## Extracted records

(** * server/server.go of dex: a shallow embedding and its properties

    The file follows the Go source top-down: the shared data model
    (errors, storage records, identities), the configuration helper
    [value], the local password connector ([passwordDB]), the key cacher,
    the connector registry ([openConnector], [OpenConnector],
    [getConnector]), the header-stripping [/callback] route and the
    constructor [newServer].

    Go conventions kept by the embedding:
    - a function returning [(T, error)] returns a pair [T * option error],
      [None] being the nil error;
    - [time.Time] and [time.Duration] are integers ([Z]) counting
      nanoseconds, [[]byte] and [string] are [string] (a list of bytes);
    - collaborators that live outside server.go (the storage, bcrypt, the
      connector packages, net/url, the templates, the other handlers) are
      interfaces, records and classes of functions, over which every
      statement is quantified. *)

From Stdlib Require Import ZArith Lia Bool List Ascii String.
From stdpp Require Import base option list strings gmap.
Import ListNotations.

Local Open Scope string_scope.
Local Open Scope Z_scope.

#[local] Set Warnings "-register-all".

(** ** Errors *)

(** An argument of a [fmt.Errorf] call. *)
Inductive fmt_arg (E : Type) : Type :=
| arg_s (s : string)   (* a string, printed with %s or %q *)
| arg_d (n : Z)        (* an integer, printed with %d *)
| arg_v (e : E).       (* an error, printed with %v *)
Arguments arg_s {E} s.
Arguments arg_d {E} n.
Arguments arg_v {E} e.

(** Go error values.  [ErrNotFound] is the sentinel [storage.ErrNotFound],
    compared by identity in the source; an error built by [fmt.Errorf] is
    kept as its format string and arguments. *)
Inductive error : Type :=
| ErrNotFound
| errors_New (text : string)
| fmt_Errorf (format : string) (args : list (fmt_arg error)).

(** [err == storage.ErrNotFound] *)
Definition is_ErrNotFound (e : error) : bool :=
  match e with
  | ErrNotFound => true
  | _ => false
  end.

(** ** Time *)

Definition Time := Z.
Definition Duration := Z.

Definition Nanosecond : Duration := 1.
Definition Second : Duration := 1000000000 * Nanosecond.
Definition Minute : Duration := 60 * Second.
Definition Hour : Duration := 60 * Minute.

(** [t.Before(u)] *)
Definition Before (t u : Time) : bool := t <? u.

(** ** Storage records and identities *)

Module storage.

(** Modelled from the spec: the struct storage.Password is declared in
    the storage package; the spec gives it as
    (email, hash, username, user_id). *)
Record Password : Type := mkPassword {
  Email : string;
  Hash : string;
  Username : string;
  UserID : string
}.

(** Modelled from the spec: the struct storage.Keys is declared in the
    storage package; the spec gives it as (signing_private,
    signing_public, verification_keys[{public, expiry}], next_rotation).
    server.go reads NextRotation only; key material is kept as bytes. *)
Record Keys : Type := mkKeys {
  SigningKey : string;
  SigningKeyPub : string;
  VerificationKeys : list (string * Time);
  NextRotation : Time
}.

(** Modelled from the spec: the struct storage.Connector is declared in
    the storage package; the spec gives it as
    (id, type, name, resource_version, config_blob). *)
Record Connector : Type := mkConnector {
  ID : string;
  Type_ : string;
  Name : string;
  ResourceVersion : string;
  Config : string
}.

(** The part of the interface storage.Storage that server.go calls.
    GetPassword, GetConnector and ListConnectors are called once per
    operation and are given by their answer at that moment; GetKeys is
    polled again and again by the key cacher, so [GetKeys n] is the answer
    of the n-th read (the record in storage may change between reads). *)
Record Storage : Type := mkStorage {
  GetPassword : string -> Password * option error;
  GetConnector : string -> Connector * option error;
  ListConnectors : list Connector * option error;
  GetKeys : nat -> Keys * option error
}.

End storage.

Module connector.

(** Modelled from the spec: the struct connector.Identity is declared in
    the connector package; the spec gives the claims a connector
    produces as (user_id, username, preferred_username, email,
    email_verified, groups[]). *)
Record Identity : Type := mkIdentity {
  UserID : string;
  Username : string;
  PreferredUsername : string;
  Email : string;
  EmailVerified : bool;
  Groups : list string
}.

(** The zero value, written connector.Identity{} in the source. *)
Definition zeroIdentity : Identity := mkIdentity "" "" "" "" false [].

(** The assignment identity.Username = u. *)
Definition set_Username (i : Identity) (u : string) : Identity :=
  mkIdentity (UserID i) u (PreferredUsername i) (Email i)
             (EmailVerified i) (Groups i).

(** A value of the interface connector.Connector: nil, the built-in
    passwordDB wrapping a storage, or an instance opened by one of the
    connector packages ([Inst] is whatever those packages return). *)
Inductive Connector (Inst : Type) : Type :=
| nil
| passwordDB (s : storage.Storage)
| opened (i : Inst).
Arguments nil {Inst}.
Arguments passwordDB {Inst} s.
Arguments opened {Inst} i.

End connector.

(** ** Configuration defaults *)

(** func value(val, defaultValue time.Duration) time.Duration *)
Definition value (val defaultValue : Duration) : Duration :=
  if val =? 0 then defaultValue else val.

(** ** The local password connector *)

(** golang.org/x/crypto/bcrypt, as far as server.go and checkCost use it. *)
Class Bcrypt : Type := {
  bcrypt_Cost : string -> Z * option error;
  bcrypt_CompareHashAndPassword : string -> string -> option error
}.

(** The calls a passwordDB method makes on its collaborators, in order. *)
Inductive Call : Type :=
| call_GetPassword (email : string)
| call_Cost (hash : string)
| call_CompareHashAndPassword (hash password : string).

(** A computation that records the calls it makes. *)
Definition Traced (A : Type) : Type := A * list Call.

Definition tret {A} (a : A) : Traced A := (a, []).

Definition tbind {A B} (m : Traced A) (f : A -> Traced B) : Traced B :=
  let '(a, t1) := m in
  let '(b, t2) := f a in
  (b, (t1 ++ t2)%list).

Definition tcall {A} (c : Call) (answer : A) : Traced A := (answer, [c]).

Notation "'let*' x ':=' m 'in' k" := (tbind m (fun x => k))
  (at level 10, x pattern, m at level 100, k at level 200).

Definition upBoundCost : Z := 16.
Definition bcrypt_MinCost : Z := 4.

Definition errCostOutOfRange (actual : Z) : error :=
  fmt_Errorf "hash cost = %d is outside the range [%d, %d]"
             [arg_d actual; arg_d bcrypt_MinCost; arg_d upBoundCost].

(** Modelled from the spec: checkCost is declared in another file of the
    package.  The spec says that the hash is a bcrypt hash with cost in
    [4, 16], that hashes outside the range are rejected at login time, and
    that a hash stored at cost 20 yields an explicit cost-out-of-range
    error.  A hash whose cost bcrypt cannot read is rejected as well. *)
Definition checkCost `{Bcrypt} (hash : string) : Traced (option error) :=
  let* (actual, err) := tcall (call_Cost hash) (bcrypt_Cost hash) in
  match err with
  | Some e => tret (Some (fmt_Errorf "parsing bcrypt hash: %v" [arg_v e]))
  | None =>
      if actual <? bcrypt_MinCost then tret (Some (errCostOutOfRange actual))
      else if upBoundCost <? actual then tret (Some (errCostOutOfRange actual))
      else tret None
  end.

(** type passwordDB struct { s storage.Storage } *)
Record passwordDB : Type := mkPasswordDB { s : storage.Storage }.

(** func (db passwordDB) Login(ctx, s, email, password)
    (connector.Identity, bool, error); ctx and the scopes are unused. *)
Definition passwordDB_Login `{Bcrypt} (db : passwordDB) (email password : string)
  : Traced (connector.Identity * bool * option error) :=
  let* (p, err) := tcall (call_GetPassword email) (storage.GetPassword (s db) email) in
  match err with
  | Some err =>
      if negb (is_ErrNotFound err)
      then tret (connector.zeroIdentity, false,
                 Some (fmt_Errorf "get password: %v" [arg_v err]))
      else tret (connector.zeroIdentity, false, None)
  | None =>
      let* err := checkCost (storage.Hash p) in
      match err with
      | Some err => tret (connector.zeroIdentity, false, Some err)
      | None =>
          let* err := tcall (call_CompareHashAndPassword (storage.Hash p) password)
                       (bcrypt_CompareHashAndPassword (storage.Hash p) password) in
          match err with
          | Some _ => tret (connector.zeroIdentity, false, None)
          | None =>
              tret (connector.mkIdentity (storage.UserID p) (storage.Username p) ""
                                         (storage.Email p) true [],
                    true, None)
          end
      end
  end.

## Problem to solve
Wherever the line holding "NextRotation : Time" falls in the entries above, copy exactly from it through the line holding "of the n-th", inclusive, and add nothing.

## Reply
  NextRotation : Time
}.

(** Modelled from the spec: the struct storage.Connector is declared in
    the storage package; the spec gives it as
    (id, type, name, resource_version, config_blob). *)
Record Connector : Type := mkConnector {
  ID : string;
  Type_ : string;
  Name : string;
  ResourceVersion : string;
  Config : string
}.

(** The part of the interface storage.Storage that server.go calls.
    GetPassword, GetConnector and ListConnectors are called once per
    operation and are given by their answer at that moment; GetKeys is
    polled again and again by the key cacher, so [GetKeys n] is the answer
    of the n-th read (the record in storage may change between reads). *)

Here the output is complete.